> **DATA SUPPLIED**
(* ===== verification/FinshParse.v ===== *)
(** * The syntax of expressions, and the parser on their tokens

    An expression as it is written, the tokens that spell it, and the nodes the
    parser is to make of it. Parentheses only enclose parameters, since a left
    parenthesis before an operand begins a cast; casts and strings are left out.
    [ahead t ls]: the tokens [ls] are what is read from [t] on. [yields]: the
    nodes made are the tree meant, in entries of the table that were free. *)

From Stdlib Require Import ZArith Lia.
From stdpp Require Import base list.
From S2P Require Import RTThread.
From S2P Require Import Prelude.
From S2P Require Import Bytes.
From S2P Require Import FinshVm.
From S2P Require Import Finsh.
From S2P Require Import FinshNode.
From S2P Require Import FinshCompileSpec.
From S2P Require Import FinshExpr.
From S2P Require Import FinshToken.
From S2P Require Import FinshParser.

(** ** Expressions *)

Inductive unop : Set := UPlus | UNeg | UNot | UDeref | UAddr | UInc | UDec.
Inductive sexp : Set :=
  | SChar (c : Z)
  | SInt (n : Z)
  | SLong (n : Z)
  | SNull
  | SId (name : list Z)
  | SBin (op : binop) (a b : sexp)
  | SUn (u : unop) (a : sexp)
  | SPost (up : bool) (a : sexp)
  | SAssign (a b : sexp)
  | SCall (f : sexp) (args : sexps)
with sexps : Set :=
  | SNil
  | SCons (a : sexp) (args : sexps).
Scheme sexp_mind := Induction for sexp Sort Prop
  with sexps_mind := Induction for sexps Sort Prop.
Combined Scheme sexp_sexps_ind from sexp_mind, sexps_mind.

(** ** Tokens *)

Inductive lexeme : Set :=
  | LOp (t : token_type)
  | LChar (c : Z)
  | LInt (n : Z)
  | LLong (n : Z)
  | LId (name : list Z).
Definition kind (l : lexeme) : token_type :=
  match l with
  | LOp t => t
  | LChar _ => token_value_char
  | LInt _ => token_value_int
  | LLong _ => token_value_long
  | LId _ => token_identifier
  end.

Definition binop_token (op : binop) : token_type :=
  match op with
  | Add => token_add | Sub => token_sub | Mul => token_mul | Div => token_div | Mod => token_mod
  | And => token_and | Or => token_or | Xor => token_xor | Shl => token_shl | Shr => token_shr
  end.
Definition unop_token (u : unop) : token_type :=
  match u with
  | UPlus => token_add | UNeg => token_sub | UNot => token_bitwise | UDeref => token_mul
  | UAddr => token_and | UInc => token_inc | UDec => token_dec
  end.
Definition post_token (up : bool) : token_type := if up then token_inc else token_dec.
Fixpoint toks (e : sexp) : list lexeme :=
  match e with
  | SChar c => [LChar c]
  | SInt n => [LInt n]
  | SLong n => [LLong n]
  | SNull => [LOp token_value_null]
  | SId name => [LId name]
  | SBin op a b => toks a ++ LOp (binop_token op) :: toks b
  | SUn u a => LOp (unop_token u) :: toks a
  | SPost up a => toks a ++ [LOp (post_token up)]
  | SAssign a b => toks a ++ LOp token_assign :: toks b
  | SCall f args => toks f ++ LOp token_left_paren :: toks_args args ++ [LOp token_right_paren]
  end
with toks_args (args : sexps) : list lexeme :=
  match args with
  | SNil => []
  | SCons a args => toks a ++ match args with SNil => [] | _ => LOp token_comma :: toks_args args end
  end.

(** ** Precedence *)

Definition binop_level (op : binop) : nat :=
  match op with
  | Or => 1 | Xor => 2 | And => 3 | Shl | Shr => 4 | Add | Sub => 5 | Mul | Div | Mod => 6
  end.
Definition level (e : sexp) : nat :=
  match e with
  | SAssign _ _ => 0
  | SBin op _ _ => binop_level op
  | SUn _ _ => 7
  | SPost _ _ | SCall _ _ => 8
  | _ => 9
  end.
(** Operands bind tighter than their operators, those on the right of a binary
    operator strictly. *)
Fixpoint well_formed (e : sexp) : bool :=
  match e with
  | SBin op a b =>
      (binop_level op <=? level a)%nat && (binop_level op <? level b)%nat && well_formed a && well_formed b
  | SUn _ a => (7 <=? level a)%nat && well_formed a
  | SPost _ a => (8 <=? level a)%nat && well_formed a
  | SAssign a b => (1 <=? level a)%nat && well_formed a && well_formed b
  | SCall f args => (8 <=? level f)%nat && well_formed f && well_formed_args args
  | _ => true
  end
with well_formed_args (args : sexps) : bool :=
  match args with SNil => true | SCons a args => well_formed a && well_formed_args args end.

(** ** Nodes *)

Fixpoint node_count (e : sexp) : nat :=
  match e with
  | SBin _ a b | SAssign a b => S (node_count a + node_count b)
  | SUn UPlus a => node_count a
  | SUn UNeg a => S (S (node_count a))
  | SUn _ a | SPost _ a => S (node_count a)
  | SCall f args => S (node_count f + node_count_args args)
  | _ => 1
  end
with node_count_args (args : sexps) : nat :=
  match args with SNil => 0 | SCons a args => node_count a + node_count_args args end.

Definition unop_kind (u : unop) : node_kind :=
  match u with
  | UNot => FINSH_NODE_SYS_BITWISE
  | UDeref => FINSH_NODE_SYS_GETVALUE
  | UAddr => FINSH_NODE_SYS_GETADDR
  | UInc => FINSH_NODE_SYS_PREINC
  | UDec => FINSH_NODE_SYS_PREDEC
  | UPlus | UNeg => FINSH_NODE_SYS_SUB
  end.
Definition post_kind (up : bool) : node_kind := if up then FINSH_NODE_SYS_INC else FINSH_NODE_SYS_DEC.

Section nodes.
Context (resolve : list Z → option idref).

> **DESCRIPTION OF THE TASK**
Reproduce, exactly as they stand in the data above, the lines from the one that holds "a + node_count b)" to the one that holds "with node_count_args (args", inclusive.

> **RESULT OF THIS EXERCISE**
  | SBin _ a b | SAssign a b => S (node_count a + node_count b)
  | SUn UPlus a => node_count a
  | SUn UNeg a => S (S (node_count a))
  | SUn _ a | SPost _ a => S (node_count a)
  | SCall f args => S (node_count f + node_count_args args)
  | _ => 1
  end
with node_count_args (args : sexps) : nat :=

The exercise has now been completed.